[WHAT NEEDS TO BE DONE]
In the records below, find every line with the word "SetStatus" and copy it.

[TASK MATERIAL]

☆ ☆ ☆ ☆ ☆ ☆ ☆

(** ** Fulfilled mutations *)

(** What [handlePaymentReturn] does with each returned status. *)
Lemma handlePaymentReturn_run (returned : string) (visible : list ErrorMessage)
    (st : State) :
  handlePaymentReturn returned visible st =
    if returned =? "SUCCESS" then
      (Normal tt, {| errs := errs st; status := Status.SUCCESS |},
       [QueryWallet "network-only"; SetStatus Status.SUCCESS])
    else if returned =? "PENDING" then
      (Normal tt, {| errs := errs st; status := Status.PENDING |},
       [SetStatus Status.PENDING])
    else
      (Normal tt, {| errs := visible; status := Status.ERROR |},
       [SetStatus Status.ERROR; SetErrs visible]).
Proof. unfold handlePaymentReturn. repeat split_if; reflexivity. Qed.

(** C3: a response with a payload is handed to [handlePaymentReturn] on every
    path, with the payload's status and with the messages of the top-level
    errors when the response carries them, the payload's errors otherwise.
    [handlePaymentReturn] turns ["SUCCESS"] into status [success] after
    refreshing the wallet query, ["PENDING"] into [pending], and any other
    status into [error] with the errors it was given as the visible list. *)
Theorem payment_return_sets_status :
  forall env params updated payload topLevel st,
    let reply :=
      {| cacheUpdated := updated;
         settled := Fulfilled {| data := Some payload; errors := topLevel |} |} in
    let returned := payload_status payload in
    let visible := visibleErrors topLevel payload in
    let amount := paymentSatAmount env params in
    let handed (sent : list Call) :=
      (completion (handlePaymentReturn returned visible loadingState),
       finalState (handlePaymentReturn returned visible loadingState),
       preamble ++ sent
       ++ trace (handlePaymentReturn returned visible loadingState)) in
    (forall errors before,
       (returned = "SUCCESS" ->
        handlePaymentReturn returned errors before =
          (Normal tt, {| errs := errs before; status := Status.SUCCESS |},
           [QueryWallet "network-only"; SetStatus Status.SUCCESS])) /\
       (returned = "PENDING" ->
        handlePaymentReturn returned errors before =
          (Normal tt, {| errs := errs before; status := Status.PENDING |},
           [SetStatus Status.PENDING])) /\
       (returned <> "SUCCESS" -> returned <> "PENDING" ->
        handlePaymentReturn returned errors before =
          (Normal tt, {| errs := errors; status := Status.ERROR |},
           [SetStatus Status.ERROR; SetErrs errors])))
    /\ (UsernameValidation_isValid env (username params) = true ->
        payUsername env params reply st =
          handed (Mutate INTRA_LEDGER_PAY
                    (IntraLedgerPaymentSendInput (username params) amount (memo params))
                  :: updateCalls intraLedgerPay reply))
    /\ payLightning params reply st =
         handed (Mutate LN_PAY (LnInvoicePaymentInput (invoice params) (memo params))
                 :: updateCalls lnPay reply)
    /\ (amount <> 0%Z ->
        payAmountlessLightning env params reply st =
          handed (Mutate LN_NO_AMOUNT_PAY
                    (LnNoAmountInvoicePaymentInput (invoice params) amount (memo params))
                  :: updateCalls lnNoAmountPay reply))
    /\ (amount <> 0%Z ->
        payOnchain env params reply st =
          handed (ConsoleLog (LogOnchain "AAAA" (address params) amount (memo params))
                  :: Mutate ONCHAIN_PAY
                       (OnChainPaymentSendInput (address params) amount (memo params))
                  :: updateCalls onchainPay reply)).
Proof.
  intros env params updated payload topLevel st reply returned visible amount handed.
  subst handed reply amount. cbv beta.
  split; [|split; [|split; [|split]]].
  - intros errors before. rewrite handlePaymentReturn_run.
    split; [|split].
    + intros ->. reflexivity.
    + intros ->. reflexivity.
    + intros notSuccess notPending.
      apply String.eqb_neq in notSuccess, notPending.
      rewrite notSuccess, notPending. reflexivity.
  - intros valid. unfold payUsername. rewrite valid.
    rewrite handlePaymentReturn_run. subst returned visible.
    run_handler. destruct updated; repeat split_if; reflexivity.
  - rewrite handlePaymentReturn_run. subst returned visible.
    run_handler. destruct updated; repeat split_if; reflexivity.
  - intros nonzero. apply Z.eqb_neq in nonzero.
    unfold payAmountlessLightning. rewrite nonzero.
    rewrite handlePaymentReturn_run. subst returned visible.
    run_handler. destruct updated; repeat split_if; reflexivity.
  - intros nonzero. apply Z.eqb_neq in nonzero.
    unfold payOnchain. rewrite nonzero.
    rewrite handlePaymentReturn_run. subst returned visible.
    run_handler. destruct updated; repeat split_if; reflexivity.
Qed.
(** The dispatch of [parse_lineage] on the collected evidence: from the
    assignment of [split_first] to the last reporting branch. *)
Definition resolve (sublin : string) (prevlin prevsub : list string)
    : M unit :=
  let split_first :=
    if list_true prevsub && str_true sublin then str_split "."%char sublin
    else ["NA"] in
  if negb (list_true prevlin) then
    '(discordance, split_first) ← lift (_check_discordance sublin prevsub);
    if (1 <? length split_first)%nat then
      tribe ← lift (index split_first 0);
      _report_tribe discordance split_first tribe
    else if negb (bool_decide ("linfour" ∈ tags)) then _report_linfour
    else _report_animals
  else if (length prevlin =? 1)%nat then
    if str_true sublin then
      discordance ← lift (_check_sublin_discordance prevlin split_first prevsub);
      tribe ← lift (index prevlin 0);
      _report_tribe discordance split_first tribe
    else _report_prevlin prevlin
  else
    discordance ← lift (_check_multiple_discordance prevlin);
    _report_multiple_prevlin discordance prevlin.

(** The body of [parse_lineage] once the tables are loaded and [tags] is
    known, up to the writing of the two files. *)
Definition run : M unit :=
  animal_notes animal_map;;
  '(sublin, prevlin, prevsub) ← _get_lineage_detail;
  resolve sublin prevlin prevsub.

☆ ☆ ☆ ☆ ☆ ☆ ☆

[TASK SOLUTION]
       [QueryWallet "network-only"; SetStatus Status.SUCCESS])
       [SetStatus Status.PENDING])
       [SetStatus Status.ERROR; SetErrs visible]).
           [QueryWallet "network-only"; SetStatus Status.SUCCESS])) /\
           [SetStatus Status.PENDING])) /\
           [SetStatus Status.ERROR; SetErrs errors])))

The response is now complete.